Placée en garde à vue, la pièce maîtresse du réseau finit par passer aux aveux. Selon les éléments recueillis par les enquêteurs de la DPJ, il aurait agi de concert avec un complice répondant au nom de Boubé, actuellement en cavale à l’étranger. Ensemble, ils seraient responsables de plusieurs vols de nuit, mais aussi de deux assassinats particulièrement violents.
Le premier meurtre remonte au 21 septembre 2025, au quartier Satu GMA. La victime, un gardien de chantier, est retrouvée sans vie. Quelques jours plus tard, le 3 octobre 2025, un second gardien est tué dans des circonstances similaires à Tchangarey. À l’époque, ces crimes avaient profondément choqué les riverains, sans que leurs auteurs ne soient immédiatement identifiés.
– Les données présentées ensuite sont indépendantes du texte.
(** C7.  [{id:[0-9]+}abc] is parsed to a template whose pattern slice has the
    regexp [^[0-9]+]; the template is rendered as [$id:{id:^[0-9]+}abc], with
    the anchor, and that string is parsed to a template whose regexp is
    [^^[0-9]+]: the source strings of the regexps differ. *)
Lemma String_TryToParse_doubles_anchor :
  TryToParse "{id:[0-9]+}abc" = Returns (inl Examples.t_id_abc)
  /\ String_ Examples.t_id_abc = Returns "$id:{id:^[0-9]+}abc"
  /\ TryToParse "$id:{id:^[0-9]+}abc" = Returns (inl Examples.t_id2_abc)
  /\ templateImage Examples.t_id2_abc <> templateImage Examples.t_id_abc.
Proof.
  split; [reflexivity|]. split; [reflexivity|]. split; [reflexivity|].
  intros H. discriminate H.
Qed.

(** A value name that ends with a backslash: the rendered string of the
    parsed template [{a\}] is not a template. *)
Lemma String_TryToParse_backslash_name :
  TryToParse "{a\}" = Returns (inl Examples.t_a_backslash)
  /\ String_ Examples.t_a_backslash = Returns "$a\:{a\}"
  /\ TryToParse "$a\:{a\}" = Returns (inr ErrInvalidTemplate).
Proof. repeat split. Qed.

End RoundTripFacts.
(** ** template.go: the parser terminates and builds well-formed slices *)

Module ParseFacts.
Import GoStr GoStrFacts Tmpl.

Section WithEngine.
Context `{RE : RegexEngine}.

Lemma length_from (s : string) (i : Z) :
  String.length (from s i) = (String.length s - Z.to_nat i)%nat.
Proof. apply length_drop. Qed.

(** What [staticSlice] leaves is not longer than its argument. *)
Lemma staticLoop_left (rest s : string) (i idx : Z) (pch : ascii) (strb : string)
  (staticStr left : string) (err : option error) :
  staticLoop rest s i idx pch strb = (staticStr, left, err) ->
  (String.length left <= String.length s)%nat.
Proof.
  revert i idx pch strb.
  induction rest as [|ch rest IH]; intros i idx pch strb H; cbn [staticLoop] in H.
  - injection H as _ <- _. cbn. lia.
  - destruct (Ascii.eqb ch "{").
    + destruct (negb (Ascii.eqb pch "\")).
      * injection H as _ <- _. rewrite length_from. lia.
      * exact (IH _ _ _ _ H).
    + destruct (Ascii.eqb ch "}").
      * destruct (negb (Ascii.eqb pch "\")).
        -- injection H as _ <- _. cbn. lia.
        -- exact (IH _ _ _ _ H).
      * exact (IH _ _ _ _ H).
Qed.

Lemma staticSlice_left (s staticStr left : string) (err : option error) :
  staticSlice s = (staticStr, left, err) ->
  (String.length left <= String.length s)%nat.
Proof. apply staticLoop_left. Qed.
(** * Genrepo: configuration validation, model resolution and the
      write planner / executor

    A shallow embedding of [genrepo/constants.py], [genrepo/config.py] and
    [genrepo/generator.py].

    Conventions of the embedding:
    - Python [str] is [string], for ASCII text: the case, letter and blank
      tests of module [Str] are those of Python on the characters below 128,
      and the statements that depend on them ask for [Str.is_ascii].
    - A raised exception is the [Raise] constructor of [outcome]; the
      exception class is kept, and its message where the program writes it.
      What Pydantic reports is kept by kind, not by its text.
    - The file system is a tree without symbolic links: a finite map from
      path text to files and a set of directories. A path names one place
      when it is absolute and has no [..] component ([Path.canonical]).
    - A [Path] is its text in pathlib's normal form (module [Path]).
    - Jinja2, the Python import machinery and the working directory are
      parameters of the generator (record [world]); Pydantic's own type
      checks are written out where the program relies on them. *)

From Stdlib Require Import Ascii String NArith.
From stdpp Require Import gmap strings list sorting.

#[local] Set Warnings "-clear-no-such-hyp".

Local Open Scope string_scope.
Local Open Scope list_scope.

(** ** Exceptions and results *)

(** One line of a Pydantic [ValidationError]: the kind of the failure and
    what it is about. The first line of the report is kept. *)
Inductive pydantic_error :=
  | literal_error (field input : string)   (* not one of the Literal values *)
  | value_error (msg : string)             (* ValueError of a field validator *)
  | missing (field : string)               (* required field absent *)
  | list_type (field : string).            (* not a list *)

#[global] Instance pydantic_error_eq_dec : EqDecision pydantic_error.
Proof. solve_decision. Defined.

Inductive error :=
  | ValueError (msg : string)
  | ValidationError (e : pydantic_error)
  (* the ValueError of [load_config] whose message is
     ERR_INVALID_CONFIGURATION filled with Pydantic's text for [e] *)
  | InvalidConfiguration (e : pydantic_error)
  | FileNotFoundError (msg : string)
  | FileExistsError (path : string)
  | NotADirectoryError (path : string)
  | IsADirectoryError (path : string)
  | IndexError
  | TemplateError (msg : string).          (* an exception of Jinja2 *)

Inductive outcome (A : Type) :=
  | Ok (a : A)
  | Raise (e : error).
Arguments Ok {A} a.
Arguments Raise {A} e.

#[global] Instance outcome_ret : MRet outcome := @Ok.
#[global] Instance outcome_bind : MBind outcome := λ A B k r,
  match r with
  | Ok a => k a
  | Raise e => Raise e
  end.

(** ** Text helpers (Python [str] methods used by the program) *)

Module Str.

Definition is_upper (c : ascii) : bool :=
  let n := N_of_ascii c in ((65 <=? n) && (n <=? 90))%N.

Definition is_lower (c : ascii) : bool :=
  let n := N_of_ascii c in ((97 <=? n) && (n <=? 122))%N.

(** [ch.isalpha()] *)
Definition is_alpha (c : ascii) : bool := is_upper c || is_lower c.

(** [ch.lower()] and [ch.upper()] *)
Definition lower_char (c : ascii) : ascii :=
  if is_upper c then ascii_of_N (N_of_ascii c + 32) else c.

Definition upper_char (c : ascii) : ascii :=
  if is_lower c then ascii_of_N (N_of_ascii c - 32) else c.

Fixpoint lower (s : string) : string :=
  match s with
  | EmptyString => EmptyString
  | String c s' => String (lower_char c) (lower s')
  end.

(** [s.capitalize()]: first character upper-cased, the rest lower-cased. *)
Definition capitalize (s : string) : string :=
  match s with
  | EmptyString => EmptyString
  | String c s' => String (upper_char c) (lower s')
  end.

(** [c in s] for a one-character needle. *)
Fixpoint has_char (c : ascii) (s : string) : bool :=
  match s with
  | EmptyString => false
  | String d s' => if Ascii.eqb c d then true else has_char c s'
  end.

(** [s.split(c, 1)]: [None] when [c] does not occur (Python returns the
    one-element list [[s]]), else the text before and after the first
    occurrence. *)
Fixpoint split_once (c : ascii) (s : string) : option (string * string) :=
  match s with
  | EmptyString => None
  | String d s' =>
      if Ascii.eqb c d then Some (EmptyString, s')
      else match split_once c s' with
           | Some (a, b) => Some (String d a, b)
           | None => None
           end
  end.

(** [s.split(c)]: all the pieces, empty ones included. *)
Fixpoint split_all (c : ascii) (s : string) : list string :=
  match s with
  | EmptyString => [EmptyString]
  | String d s' =>
      if Ascii.eqb c d then EmptyString :: split_all c s'
      else match split_all c s' with
           | p :: ps => String d p :: ps
           | [] => [String d EmptyString]
           end
  end.

(** [s.replace(a, b)] for one-character [a] and [b]. *)
Fixpoint replace_char (a b : ascii) (s : string) : string :=
  match s with
  | EmptyString => EmptyString
  | String d s' =>
      String (if Ascii.eqb a d then b else d) (replace_char a b s')
  end.

(** [s.startswith(p)] *)
Definition startswith (p s : string) : bool := String.prefix p s.

(** [s.endswith(p)] *)
Definition endswith (p s : string) : bool :=
  let n := String.length s in
  let k := String.length p in
  if (k <=? n)%nat then String.eqb (String.substring (n - k) k s) p
  else false.

(** [ch.isspace()]: tab to carriage return, the four separators 28 to 31,
    and the space. *)
Definition is_space (c : ascii) : bool :=
  let n := N_of_ascii c in
  ((n =? 32) || ((9 <=? n) && (n <=? 13)) || ((28 <=? n) && (n <=? 31)))%N.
Les investigations ont permis de reconstituer un schéma criminel méthodique. Les membres de la bande procédaient d’abord à une reconnaissance minutieuse des lieux ciblés, le plus souvent des chantiers de construction, réputés pour abriter du matériel et des équipements de valeur.
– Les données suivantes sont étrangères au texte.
(** ** The guards of [handleSendMessage] *)

(** X12.  Blank input is ignored: when the typed text trims to the empty
    string (spaces, tabs, no-break spaces and the like), neither the send
    handler nor any key press posts a request or changes the page. *)
Theorem blank_input_is_ignored (net : network) (s : App.state) :
  trim (App.inputText s) = "" ->
  App.after net App.handleSendMessage s = App.showing s
  /\ forall key, App.after net (App.handleKeyPress key) s = App.showing s.
Proof.
  intros Hblank. split.
  - app. granted Hblank. reflexivity.
  - intros key. app. granted Hblank. rewrite andb_false_r. reflexivity.
Qed.

Lemma blank_input_is_ignored_witness :
  App.after refusing App.handleSendMessage (App.typed (" " ++ nbsp) true "")
  = App.showing (App.typed (" " ++ nbsp) true "")
  /\ forall key, App.after refusing (App.handleKeyPress key) (App.typed (" " ++ nbsp) true "")
                 = App.showing (App.typed (" " ++ nbsp) true "").
Proof.
  apply (blank_input_is_ignored refusing (App.typed (" " ++ nbsp) true "")). reflexivity.
Defined.
(** ** Printing and raising *)

(** A validation error names the offending field and what is wrong with
    it, as the schema library reports them. *)
Inductive field_error : Type :=
| missing
| string_type
| int_type.

(** The exceptions of the script that are instances of [Exception]. *)
Inductive exn : Type :=
| ValidationError (errors : list (string * field_error))
| APIError (details : string)
| OtherException (details : string).

(** What has been printed so far: one entry per call of [print], the
    terminating line feed left implicit. *)
Definition stdout : Type := list string.

(** A computation that may print and may raise. *)
Definition Py (A : Type) : Type := stdout -> (exn + A) * stdout.

Definition ret {A} (x : A) : Py A := fun out => (inr x, out).

Definition bind {A B} (m : Py A) (k : A -> Py B) : Py B :=
  fun out =>
    match m out with
    | (inr x, out') => k x out'
    | (inl e, out') => (inl e, out')
    end.

Definition print (s : string) : Py unit := fun out => (inr tt, (out ++ [s])%list).

Definition raise {A} (e : exn) : Py A := fun out => (inl e, out).

(** [try: m except Exception as e: handler e]. *)
Definition try_except {A} (m : Py A) (handler : exn -> Py A) : Py A :=
  fun out =>
    match m out with
    | (inr x, out') => (inr x, out')
    | (inl e, out') => handler e out'
    end.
Ils revenaient ensuite de nuit pour passer à l’action. D’après les aveux du chef présumé, « RASTA » neutralisait les gardiens en les étranglant à l’aide d’une corde. Son complice Boubé portait ensuite les coups fatals, frappant les victimes à la tête avec une brique ou utilisant un couteau. Une violence froide, répétée, qui ne laissait aucune chance aux vigiles isolés.
Une fois les lieux sécurisés, les malfaiteurs s’emparaient des biens disponibles avant de les écouler auprès de receleurs, également interpellés dans le cadre de l’enquête.
Au-delà des assassinats, la bande est soupçonnée d’être impliquée dans plusieurs cas de vols en réunion avec violences, coups et blessures volontaires, menaces de mort et autres actes d’intimidation ayant alimenté un climat d’insécurité dans certains quartiers de la capitale.